» **Exercise directions**
Repeat word for word every line from the one holding "context_ok (old ++ [t])" to the end of the material below.
....
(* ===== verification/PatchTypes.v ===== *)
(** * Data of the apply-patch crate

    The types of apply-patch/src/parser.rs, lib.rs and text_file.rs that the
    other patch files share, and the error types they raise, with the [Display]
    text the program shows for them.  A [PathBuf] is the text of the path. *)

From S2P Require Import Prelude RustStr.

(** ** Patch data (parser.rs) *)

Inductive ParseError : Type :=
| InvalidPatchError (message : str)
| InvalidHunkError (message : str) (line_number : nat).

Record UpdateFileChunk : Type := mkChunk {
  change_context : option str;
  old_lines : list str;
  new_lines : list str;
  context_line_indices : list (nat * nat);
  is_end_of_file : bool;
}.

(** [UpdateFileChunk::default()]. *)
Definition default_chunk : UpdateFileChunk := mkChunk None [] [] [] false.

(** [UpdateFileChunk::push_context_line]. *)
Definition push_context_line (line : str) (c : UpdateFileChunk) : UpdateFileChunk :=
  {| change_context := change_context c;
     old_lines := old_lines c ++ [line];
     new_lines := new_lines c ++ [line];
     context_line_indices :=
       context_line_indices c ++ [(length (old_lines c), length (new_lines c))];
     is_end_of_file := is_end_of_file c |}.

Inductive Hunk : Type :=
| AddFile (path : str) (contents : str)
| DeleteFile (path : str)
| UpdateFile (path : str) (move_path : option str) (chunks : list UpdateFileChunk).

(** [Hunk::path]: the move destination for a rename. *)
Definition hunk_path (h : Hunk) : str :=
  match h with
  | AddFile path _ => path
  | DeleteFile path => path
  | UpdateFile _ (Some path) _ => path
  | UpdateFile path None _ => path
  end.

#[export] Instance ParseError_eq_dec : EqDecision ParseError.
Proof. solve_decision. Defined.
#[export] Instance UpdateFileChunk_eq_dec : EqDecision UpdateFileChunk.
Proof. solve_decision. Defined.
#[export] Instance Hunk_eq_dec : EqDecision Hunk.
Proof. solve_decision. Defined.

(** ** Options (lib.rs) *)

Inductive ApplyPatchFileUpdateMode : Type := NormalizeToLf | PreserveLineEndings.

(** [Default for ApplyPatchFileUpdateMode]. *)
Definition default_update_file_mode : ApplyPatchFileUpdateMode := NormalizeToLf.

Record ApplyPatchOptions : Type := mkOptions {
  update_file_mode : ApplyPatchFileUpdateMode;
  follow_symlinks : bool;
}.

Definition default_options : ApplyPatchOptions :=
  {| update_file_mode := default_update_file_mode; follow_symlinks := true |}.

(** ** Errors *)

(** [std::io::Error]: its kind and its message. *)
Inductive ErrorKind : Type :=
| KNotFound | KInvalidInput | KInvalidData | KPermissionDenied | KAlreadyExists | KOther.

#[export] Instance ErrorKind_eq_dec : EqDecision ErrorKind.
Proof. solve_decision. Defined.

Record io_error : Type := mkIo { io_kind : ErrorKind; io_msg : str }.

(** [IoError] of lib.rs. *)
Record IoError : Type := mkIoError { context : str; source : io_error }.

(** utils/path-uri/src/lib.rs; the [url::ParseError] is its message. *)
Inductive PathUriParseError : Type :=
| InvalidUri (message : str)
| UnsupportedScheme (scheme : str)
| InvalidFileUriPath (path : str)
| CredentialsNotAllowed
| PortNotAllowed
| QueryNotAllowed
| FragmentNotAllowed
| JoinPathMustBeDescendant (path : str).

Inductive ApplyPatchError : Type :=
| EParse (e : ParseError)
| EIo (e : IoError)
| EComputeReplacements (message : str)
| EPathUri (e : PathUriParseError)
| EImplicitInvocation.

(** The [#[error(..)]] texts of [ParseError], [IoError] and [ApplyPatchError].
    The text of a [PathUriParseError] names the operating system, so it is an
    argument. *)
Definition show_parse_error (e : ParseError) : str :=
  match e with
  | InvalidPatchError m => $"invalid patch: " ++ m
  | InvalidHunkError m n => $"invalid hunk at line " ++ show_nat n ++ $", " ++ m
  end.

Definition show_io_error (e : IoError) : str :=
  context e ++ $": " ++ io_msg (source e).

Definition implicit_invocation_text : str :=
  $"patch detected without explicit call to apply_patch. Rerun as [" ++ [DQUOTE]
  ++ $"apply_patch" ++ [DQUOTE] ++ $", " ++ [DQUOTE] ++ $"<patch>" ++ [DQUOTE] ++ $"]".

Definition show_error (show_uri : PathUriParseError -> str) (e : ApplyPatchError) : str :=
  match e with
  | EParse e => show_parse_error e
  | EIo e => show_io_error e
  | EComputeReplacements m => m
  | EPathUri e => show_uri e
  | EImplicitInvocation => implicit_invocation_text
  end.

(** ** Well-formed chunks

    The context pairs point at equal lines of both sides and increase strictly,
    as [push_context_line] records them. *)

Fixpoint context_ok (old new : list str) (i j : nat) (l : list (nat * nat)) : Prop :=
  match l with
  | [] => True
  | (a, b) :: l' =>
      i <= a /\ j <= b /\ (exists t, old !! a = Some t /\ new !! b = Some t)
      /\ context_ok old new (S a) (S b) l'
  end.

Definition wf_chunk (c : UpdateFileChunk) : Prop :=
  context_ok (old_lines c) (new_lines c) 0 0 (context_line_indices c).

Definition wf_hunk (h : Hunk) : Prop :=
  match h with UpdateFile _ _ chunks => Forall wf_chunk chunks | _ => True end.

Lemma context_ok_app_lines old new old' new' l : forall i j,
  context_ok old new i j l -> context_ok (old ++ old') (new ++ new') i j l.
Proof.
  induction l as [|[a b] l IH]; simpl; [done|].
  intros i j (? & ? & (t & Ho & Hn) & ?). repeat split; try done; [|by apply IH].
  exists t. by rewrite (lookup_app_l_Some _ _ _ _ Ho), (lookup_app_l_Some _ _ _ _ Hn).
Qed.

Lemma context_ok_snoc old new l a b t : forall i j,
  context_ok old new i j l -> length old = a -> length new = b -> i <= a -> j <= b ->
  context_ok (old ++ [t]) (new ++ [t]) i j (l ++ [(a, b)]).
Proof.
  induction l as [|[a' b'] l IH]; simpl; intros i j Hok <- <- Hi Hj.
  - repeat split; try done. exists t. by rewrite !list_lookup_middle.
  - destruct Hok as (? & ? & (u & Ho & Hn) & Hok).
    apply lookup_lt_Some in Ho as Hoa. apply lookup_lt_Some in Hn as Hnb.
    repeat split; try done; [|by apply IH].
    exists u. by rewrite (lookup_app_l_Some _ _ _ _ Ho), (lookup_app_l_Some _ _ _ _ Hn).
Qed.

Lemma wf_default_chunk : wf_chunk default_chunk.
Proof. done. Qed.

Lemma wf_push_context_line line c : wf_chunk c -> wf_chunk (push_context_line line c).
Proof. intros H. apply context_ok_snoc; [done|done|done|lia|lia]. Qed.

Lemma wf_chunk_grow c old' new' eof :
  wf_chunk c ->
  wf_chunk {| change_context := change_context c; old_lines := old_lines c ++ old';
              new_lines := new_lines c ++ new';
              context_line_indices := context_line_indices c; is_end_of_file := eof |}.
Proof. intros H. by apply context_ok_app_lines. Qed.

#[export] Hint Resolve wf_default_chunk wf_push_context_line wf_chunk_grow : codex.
....
» **Result for this exercise**
  context_ok (old ++ [t]) (new ++ [t]) i j (l ++ [(a, b)]).
Proof.
  induction l as [|[a' b'] l IH]; simpl; intros i j Hok <- <- Hi Hj.
  - repeat split; try done. exists t. by rewrite !list_lookup_middle.
  - destruct Hok as (? & ? & (u & Ho & Hn) & Hok).
    apply lookup_lt_Some in Ho as Hoa. apply lookup_lt_Some in Hn as Hnb.
    repeat split; try done; [|by apply IH].
    exists u. by rewrite (lookup_app_l_Some _ _ _ _ Ho), (lookup_app_l_Some _ _ _ _ Hn).
Qed.

Lemma wf_default_chunk : wf_chunk default_chunk.
Proof. done. Qed.

Lemma wf_push_context_line line c : wf_chunk c -> wf_chunk (push_context_line line c).
Proof. intros H. apply context_ok_snoc; [done|done|done|lia|lia]. Qed.

Lemma wf_chunk_grow c old' new' eof :
  wf_chunk c ->
  wf_chunk {| change_context := change_context c; old_lines := old_lines c ++ old';
              new_lines := new_lines c ++ new';
              context_line_indices := context_line_indices c; is_end_of_file := eof |}.
Proof. intros H. by apply context_ok_app_lines. Qed.

#[export] Hint Resolve wf_default_chunk wf_push_context_line wf_chunk_grow : codex.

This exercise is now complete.